Collected data entries:
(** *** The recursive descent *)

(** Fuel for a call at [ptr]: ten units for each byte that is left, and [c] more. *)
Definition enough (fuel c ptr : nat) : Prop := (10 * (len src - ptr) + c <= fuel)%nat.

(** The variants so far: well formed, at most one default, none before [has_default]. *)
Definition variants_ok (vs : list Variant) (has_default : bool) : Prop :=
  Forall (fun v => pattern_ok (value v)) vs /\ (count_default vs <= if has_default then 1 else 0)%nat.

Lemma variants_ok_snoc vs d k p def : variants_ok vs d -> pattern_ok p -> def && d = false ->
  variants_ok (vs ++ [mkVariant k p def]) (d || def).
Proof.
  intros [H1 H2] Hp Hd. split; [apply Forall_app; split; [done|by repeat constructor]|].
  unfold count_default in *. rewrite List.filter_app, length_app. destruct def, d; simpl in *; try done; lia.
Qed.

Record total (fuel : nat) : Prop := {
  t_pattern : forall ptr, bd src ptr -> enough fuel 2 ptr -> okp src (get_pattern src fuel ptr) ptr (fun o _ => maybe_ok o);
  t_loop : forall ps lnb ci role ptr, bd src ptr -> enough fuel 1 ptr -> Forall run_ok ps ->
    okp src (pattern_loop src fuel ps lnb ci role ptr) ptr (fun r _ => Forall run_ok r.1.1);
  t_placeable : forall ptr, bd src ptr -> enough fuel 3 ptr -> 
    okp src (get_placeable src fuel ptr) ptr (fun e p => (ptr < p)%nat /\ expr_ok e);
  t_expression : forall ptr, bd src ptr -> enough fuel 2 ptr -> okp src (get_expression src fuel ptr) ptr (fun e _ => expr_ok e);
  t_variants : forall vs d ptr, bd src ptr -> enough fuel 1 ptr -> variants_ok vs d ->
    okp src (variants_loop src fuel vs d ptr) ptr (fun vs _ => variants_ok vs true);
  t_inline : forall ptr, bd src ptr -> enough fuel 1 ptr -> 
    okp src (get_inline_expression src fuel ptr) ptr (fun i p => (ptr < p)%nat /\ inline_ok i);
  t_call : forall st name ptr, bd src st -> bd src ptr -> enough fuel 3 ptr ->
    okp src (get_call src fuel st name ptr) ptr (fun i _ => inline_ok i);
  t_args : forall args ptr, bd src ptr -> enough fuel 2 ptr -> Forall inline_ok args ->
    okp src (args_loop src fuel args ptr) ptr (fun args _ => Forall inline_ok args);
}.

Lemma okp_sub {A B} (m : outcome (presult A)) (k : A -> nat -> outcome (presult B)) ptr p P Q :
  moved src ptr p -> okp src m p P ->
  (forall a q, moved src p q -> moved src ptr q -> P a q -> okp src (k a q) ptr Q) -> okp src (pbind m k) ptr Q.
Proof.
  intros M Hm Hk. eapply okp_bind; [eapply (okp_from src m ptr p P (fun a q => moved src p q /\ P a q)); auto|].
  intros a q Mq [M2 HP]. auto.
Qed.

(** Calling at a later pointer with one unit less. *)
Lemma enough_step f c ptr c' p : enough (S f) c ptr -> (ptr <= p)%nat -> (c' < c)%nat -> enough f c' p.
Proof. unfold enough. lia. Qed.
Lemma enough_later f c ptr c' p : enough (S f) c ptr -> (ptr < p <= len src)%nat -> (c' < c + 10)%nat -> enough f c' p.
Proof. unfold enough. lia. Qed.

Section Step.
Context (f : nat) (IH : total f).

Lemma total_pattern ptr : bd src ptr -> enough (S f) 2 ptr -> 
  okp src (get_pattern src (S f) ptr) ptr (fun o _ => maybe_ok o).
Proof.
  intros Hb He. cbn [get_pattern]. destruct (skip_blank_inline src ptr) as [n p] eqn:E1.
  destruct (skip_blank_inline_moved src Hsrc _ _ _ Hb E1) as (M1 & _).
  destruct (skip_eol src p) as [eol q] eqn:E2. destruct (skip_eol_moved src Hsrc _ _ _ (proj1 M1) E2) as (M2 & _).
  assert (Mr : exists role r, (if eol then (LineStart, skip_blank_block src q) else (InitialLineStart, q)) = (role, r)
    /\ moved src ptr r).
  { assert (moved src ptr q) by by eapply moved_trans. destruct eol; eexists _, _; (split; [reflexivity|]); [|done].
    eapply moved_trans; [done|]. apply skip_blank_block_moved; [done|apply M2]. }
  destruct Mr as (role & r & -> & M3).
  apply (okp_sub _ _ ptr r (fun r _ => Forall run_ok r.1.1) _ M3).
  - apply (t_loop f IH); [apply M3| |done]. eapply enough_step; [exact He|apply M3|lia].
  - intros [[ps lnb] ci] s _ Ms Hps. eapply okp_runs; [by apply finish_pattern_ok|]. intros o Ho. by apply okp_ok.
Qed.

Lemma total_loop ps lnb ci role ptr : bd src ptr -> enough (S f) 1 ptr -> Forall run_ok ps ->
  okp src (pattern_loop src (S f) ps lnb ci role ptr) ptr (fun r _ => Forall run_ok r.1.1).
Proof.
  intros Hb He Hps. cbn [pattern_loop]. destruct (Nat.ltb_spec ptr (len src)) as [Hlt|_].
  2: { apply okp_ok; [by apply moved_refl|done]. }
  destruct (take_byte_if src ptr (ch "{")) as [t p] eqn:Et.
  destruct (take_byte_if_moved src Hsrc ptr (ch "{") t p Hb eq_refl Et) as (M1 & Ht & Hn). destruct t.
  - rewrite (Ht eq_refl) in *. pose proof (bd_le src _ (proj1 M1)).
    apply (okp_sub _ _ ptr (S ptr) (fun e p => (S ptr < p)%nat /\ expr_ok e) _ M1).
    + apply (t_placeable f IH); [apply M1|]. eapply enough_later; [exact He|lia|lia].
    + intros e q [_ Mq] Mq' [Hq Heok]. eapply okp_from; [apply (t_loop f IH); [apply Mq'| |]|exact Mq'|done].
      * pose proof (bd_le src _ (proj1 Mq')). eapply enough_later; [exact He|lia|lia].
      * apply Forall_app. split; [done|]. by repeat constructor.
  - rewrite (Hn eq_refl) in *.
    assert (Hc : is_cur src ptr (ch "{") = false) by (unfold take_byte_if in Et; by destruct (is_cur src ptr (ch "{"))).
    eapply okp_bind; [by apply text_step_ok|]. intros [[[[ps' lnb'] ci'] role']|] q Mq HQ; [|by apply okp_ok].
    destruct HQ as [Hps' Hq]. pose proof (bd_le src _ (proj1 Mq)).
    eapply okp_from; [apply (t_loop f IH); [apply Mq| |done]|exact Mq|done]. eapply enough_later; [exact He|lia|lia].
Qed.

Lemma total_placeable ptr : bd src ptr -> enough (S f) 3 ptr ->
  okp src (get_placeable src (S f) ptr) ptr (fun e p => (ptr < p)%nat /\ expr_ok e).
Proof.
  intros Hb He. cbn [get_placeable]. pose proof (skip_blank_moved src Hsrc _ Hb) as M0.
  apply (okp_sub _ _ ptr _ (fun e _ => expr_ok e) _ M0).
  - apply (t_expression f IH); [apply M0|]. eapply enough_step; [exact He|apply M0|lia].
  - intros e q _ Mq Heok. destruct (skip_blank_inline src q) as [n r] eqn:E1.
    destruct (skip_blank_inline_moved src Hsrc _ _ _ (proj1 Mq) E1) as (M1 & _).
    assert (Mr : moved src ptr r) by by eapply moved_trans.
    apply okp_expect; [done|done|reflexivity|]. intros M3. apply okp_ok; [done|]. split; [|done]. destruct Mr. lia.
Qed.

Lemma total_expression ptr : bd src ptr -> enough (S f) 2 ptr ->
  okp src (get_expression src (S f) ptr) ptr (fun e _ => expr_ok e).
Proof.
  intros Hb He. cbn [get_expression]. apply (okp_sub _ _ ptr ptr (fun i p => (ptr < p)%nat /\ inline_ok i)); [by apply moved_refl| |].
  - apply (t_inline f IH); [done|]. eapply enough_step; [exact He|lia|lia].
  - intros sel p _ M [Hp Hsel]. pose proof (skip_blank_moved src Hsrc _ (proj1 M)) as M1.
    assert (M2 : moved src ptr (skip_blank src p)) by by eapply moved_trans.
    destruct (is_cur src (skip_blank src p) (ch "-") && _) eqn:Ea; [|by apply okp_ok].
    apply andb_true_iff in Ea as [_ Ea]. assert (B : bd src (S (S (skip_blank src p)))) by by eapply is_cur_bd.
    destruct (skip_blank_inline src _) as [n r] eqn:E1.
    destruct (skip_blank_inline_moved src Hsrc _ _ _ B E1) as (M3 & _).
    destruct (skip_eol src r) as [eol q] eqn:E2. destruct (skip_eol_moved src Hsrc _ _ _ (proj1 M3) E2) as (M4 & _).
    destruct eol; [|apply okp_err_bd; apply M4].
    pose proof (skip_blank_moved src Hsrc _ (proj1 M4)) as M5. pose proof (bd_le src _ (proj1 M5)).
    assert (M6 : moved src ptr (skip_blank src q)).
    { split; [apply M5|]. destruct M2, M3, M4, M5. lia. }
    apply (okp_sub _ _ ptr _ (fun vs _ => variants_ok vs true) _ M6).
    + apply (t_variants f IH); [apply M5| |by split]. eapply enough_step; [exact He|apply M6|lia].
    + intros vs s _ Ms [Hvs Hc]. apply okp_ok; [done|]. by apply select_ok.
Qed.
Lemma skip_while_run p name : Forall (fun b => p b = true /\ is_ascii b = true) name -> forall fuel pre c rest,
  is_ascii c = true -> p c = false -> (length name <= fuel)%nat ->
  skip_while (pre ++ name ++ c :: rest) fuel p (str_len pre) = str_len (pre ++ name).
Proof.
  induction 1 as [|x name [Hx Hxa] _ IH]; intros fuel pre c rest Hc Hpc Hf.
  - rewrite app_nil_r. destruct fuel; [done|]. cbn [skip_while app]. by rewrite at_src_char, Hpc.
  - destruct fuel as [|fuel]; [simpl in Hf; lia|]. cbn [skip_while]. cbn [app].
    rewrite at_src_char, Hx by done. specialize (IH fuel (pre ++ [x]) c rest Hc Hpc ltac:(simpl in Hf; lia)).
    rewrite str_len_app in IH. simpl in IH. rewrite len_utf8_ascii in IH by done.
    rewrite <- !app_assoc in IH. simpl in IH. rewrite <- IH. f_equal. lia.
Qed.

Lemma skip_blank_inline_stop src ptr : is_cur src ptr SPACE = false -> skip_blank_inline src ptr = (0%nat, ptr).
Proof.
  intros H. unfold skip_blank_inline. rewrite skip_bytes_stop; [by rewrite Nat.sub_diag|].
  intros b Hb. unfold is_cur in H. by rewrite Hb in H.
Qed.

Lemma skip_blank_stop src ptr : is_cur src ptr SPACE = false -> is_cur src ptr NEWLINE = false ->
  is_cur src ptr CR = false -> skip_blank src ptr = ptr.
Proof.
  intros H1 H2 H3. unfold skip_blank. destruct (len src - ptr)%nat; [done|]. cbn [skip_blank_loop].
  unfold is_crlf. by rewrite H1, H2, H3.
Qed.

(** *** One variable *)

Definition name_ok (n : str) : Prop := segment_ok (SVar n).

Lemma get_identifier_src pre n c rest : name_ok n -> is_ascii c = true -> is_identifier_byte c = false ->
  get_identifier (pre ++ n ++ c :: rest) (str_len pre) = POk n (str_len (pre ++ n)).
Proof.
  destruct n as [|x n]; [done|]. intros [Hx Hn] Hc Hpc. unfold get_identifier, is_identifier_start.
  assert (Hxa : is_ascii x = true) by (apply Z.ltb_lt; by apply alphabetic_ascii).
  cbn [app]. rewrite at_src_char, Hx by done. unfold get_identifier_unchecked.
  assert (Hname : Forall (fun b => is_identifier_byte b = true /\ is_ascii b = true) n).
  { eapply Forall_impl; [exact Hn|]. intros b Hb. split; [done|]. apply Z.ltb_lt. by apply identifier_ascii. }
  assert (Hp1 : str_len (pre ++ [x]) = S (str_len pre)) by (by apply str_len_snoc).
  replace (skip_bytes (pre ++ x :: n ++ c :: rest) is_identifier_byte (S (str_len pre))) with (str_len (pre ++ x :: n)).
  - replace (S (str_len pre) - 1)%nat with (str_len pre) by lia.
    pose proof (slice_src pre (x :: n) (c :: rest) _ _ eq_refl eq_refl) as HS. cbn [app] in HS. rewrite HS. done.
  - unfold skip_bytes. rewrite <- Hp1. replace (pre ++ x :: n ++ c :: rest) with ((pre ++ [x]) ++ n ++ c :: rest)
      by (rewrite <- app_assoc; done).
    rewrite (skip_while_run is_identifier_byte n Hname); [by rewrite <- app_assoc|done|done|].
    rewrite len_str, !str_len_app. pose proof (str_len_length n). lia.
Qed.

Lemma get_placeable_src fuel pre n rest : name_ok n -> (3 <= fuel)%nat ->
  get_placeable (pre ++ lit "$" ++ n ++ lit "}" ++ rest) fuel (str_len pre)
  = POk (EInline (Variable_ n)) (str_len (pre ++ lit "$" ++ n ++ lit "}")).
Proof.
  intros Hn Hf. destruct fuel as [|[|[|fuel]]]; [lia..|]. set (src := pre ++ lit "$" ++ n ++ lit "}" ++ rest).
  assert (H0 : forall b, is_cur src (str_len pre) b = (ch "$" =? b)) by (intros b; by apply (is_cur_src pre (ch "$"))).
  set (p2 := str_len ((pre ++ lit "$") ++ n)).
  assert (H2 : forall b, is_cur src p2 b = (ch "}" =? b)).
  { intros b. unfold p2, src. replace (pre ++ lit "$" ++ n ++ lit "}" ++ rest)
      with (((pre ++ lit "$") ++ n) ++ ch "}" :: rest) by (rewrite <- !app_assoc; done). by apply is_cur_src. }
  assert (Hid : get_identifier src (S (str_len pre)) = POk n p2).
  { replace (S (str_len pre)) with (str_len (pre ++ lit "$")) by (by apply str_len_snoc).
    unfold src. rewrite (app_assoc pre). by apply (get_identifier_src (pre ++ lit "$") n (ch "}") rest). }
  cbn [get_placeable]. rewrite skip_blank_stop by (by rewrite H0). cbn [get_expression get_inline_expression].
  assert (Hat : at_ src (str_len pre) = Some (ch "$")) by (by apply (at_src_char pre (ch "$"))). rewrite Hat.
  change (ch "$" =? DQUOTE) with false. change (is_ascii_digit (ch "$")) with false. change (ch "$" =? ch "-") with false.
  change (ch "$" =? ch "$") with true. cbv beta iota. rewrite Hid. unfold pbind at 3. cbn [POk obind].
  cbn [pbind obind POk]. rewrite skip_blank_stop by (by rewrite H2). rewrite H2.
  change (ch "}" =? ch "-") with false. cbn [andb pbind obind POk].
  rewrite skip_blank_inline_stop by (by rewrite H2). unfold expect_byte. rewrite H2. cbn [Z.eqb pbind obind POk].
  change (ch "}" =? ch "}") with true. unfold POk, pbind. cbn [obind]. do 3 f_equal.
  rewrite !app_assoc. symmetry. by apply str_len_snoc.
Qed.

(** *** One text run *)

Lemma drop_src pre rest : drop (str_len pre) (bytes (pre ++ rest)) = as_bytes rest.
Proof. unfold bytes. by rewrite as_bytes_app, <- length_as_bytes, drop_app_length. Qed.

■ Action item ■
Reproduce each line of the entries above from the one containing "do 3 f_equal." through the last, exactly, and no other line.

■ Task answer ■
  change (ch "}" =? ch "}") with true. unfold POk, pbind. cbn [obind]. do 3 f_equal.
  rewrite !app_assoc. symmetry. by apply str_len_snoc.
Qed.

(** *** One text run *)

Lemma drop_src pre rest : drop (str_len pre) (bytes (pre ++ rest)) = as_bytes rest.
Proof. unfold bytes. by rewrite as_bytes_app, <- length_as_bytes, drop_app_length. Qed.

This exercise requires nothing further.